---------- DATA PROVIDED ----------
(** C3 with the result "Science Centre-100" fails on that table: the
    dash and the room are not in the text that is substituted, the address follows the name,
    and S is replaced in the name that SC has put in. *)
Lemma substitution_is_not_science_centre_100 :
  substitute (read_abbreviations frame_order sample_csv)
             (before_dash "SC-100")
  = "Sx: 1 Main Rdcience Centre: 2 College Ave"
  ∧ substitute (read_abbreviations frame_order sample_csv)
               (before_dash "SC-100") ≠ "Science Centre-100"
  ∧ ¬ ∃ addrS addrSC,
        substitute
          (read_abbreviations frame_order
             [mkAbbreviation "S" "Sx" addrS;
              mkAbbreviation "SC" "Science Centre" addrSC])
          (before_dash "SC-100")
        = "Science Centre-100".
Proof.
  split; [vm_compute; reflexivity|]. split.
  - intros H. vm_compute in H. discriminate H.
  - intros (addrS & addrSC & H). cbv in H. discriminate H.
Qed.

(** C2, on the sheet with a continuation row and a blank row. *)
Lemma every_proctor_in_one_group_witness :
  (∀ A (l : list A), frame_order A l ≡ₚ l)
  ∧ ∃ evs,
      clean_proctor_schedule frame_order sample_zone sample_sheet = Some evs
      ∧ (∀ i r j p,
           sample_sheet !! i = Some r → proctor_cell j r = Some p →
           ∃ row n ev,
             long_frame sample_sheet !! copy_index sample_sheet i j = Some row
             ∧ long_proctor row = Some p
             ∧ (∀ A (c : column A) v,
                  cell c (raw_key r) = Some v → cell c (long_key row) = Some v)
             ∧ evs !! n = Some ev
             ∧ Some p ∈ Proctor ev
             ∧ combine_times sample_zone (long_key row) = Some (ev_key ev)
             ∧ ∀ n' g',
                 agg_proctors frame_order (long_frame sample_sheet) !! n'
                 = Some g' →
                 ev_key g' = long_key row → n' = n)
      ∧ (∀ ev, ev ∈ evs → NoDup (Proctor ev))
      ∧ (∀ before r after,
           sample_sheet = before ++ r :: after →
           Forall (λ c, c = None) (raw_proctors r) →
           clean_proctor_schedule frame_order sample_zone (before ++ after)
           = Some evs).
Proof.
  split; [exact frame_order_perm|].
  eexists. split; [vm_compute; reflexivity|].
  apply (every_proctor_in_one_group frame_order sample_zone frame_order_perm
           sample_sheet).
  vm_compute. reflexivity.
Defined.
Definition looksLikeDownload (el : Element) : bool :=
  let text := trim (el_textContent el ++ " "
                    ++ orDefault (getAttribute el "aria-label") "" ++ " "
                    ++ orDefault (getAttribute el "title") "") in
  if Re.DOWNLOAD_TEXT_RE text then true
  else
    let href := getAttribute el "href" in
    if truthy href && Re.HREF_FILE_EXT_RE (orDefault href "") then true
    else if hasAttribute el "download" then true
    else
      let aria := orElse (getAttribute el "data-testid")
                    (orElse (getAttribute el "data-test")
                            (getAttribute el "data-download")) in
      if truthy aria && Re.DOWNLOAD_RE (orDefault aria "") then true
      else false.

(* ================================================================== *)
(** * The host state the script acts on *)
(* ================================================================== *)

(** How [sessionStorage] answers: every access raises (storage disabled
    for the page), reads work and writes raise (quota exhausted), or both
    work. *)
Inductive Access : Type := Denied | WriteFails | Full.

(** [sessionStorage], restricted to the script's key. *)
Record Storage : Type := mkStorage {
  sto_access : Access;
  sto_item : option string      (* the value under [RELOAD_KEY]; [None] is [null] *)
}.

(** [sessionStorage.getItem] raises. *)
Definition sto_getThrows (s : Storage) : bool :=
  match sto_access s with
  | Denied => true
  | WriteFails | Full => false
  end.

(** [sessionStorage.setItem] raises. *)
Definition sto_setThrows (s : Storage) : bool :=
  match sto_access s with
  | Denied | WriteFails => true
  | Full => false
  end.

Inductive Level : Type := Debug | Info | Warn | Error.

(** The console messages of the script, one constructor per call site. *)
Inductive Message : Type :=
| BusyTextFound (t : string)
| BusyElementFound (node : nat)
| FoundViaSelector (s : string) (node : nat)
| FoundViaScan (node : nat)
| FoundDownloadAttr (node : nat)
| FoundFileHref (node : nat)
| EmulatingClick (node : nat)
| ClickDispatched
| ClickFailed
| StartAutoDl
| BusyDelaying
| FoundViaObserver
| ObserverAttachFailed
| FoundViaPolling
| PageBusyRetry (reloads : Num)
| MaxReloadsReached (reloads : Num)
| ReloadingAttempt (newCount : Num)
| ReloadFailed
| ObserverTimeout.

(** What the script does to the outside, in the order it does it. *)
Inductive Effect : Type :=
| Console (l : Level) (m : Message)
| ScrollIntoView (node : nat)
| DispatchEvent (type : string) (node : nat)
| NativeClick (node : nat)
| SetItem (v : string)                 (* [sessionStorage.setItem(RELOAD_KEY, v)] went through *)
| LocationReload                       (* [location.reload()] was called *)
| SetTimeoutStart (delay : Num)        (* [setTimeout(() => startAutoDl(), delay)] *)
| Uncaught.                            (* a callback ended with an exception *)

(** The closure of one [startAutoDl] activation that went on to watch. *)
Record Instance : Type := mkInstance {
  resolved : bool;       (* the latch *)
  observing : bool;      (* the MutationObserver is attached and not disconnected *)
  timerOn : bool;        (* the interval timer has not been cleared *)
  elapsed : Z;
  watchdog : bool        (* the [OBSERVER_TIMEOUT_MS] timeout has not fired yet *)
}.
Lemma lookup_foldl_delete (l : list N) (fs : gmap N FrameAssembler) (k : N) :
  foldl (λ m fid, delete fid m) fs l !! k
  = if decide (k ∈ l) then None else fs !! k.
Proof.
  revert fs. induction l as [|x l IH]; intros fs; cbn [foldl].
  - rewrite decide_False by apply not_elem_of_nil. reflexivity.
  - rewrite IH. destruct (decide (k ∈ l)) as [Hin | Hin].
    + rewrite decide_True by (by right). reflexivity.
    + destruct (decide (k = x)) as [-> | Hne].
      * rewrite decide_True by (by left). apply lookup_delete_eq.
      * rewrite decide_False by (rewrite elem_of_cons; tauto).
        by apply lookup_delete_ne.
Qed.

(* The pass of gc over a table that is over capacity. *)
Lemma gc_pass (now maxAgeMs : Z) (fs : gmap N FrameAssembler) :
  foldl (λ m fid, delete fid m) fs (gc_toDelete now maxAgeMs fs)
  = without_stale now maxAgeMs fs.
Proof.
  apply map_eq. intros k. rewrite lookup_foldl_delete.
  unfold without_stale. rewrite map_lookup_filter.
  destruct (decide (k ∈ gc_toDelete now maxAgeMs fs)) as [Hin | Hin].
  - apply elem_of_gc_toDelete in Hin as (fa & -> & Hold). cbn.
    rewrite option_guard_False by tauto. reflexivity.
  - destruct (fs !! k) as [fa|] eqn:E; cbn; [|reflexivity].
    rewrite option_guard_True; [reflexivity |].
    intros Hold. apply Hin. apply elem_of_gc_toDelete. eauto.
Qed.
----------
WORK REQUIRED =
Each line above with the word "list" must be returned.

WRITTEN SOLUTION =
  (∀ A (l : list A), frame_order A l ≡ₚ l)
Lemma lookup_foldl_delete (l : list N) (fs : gmap N FrameAssembler) (k : N) :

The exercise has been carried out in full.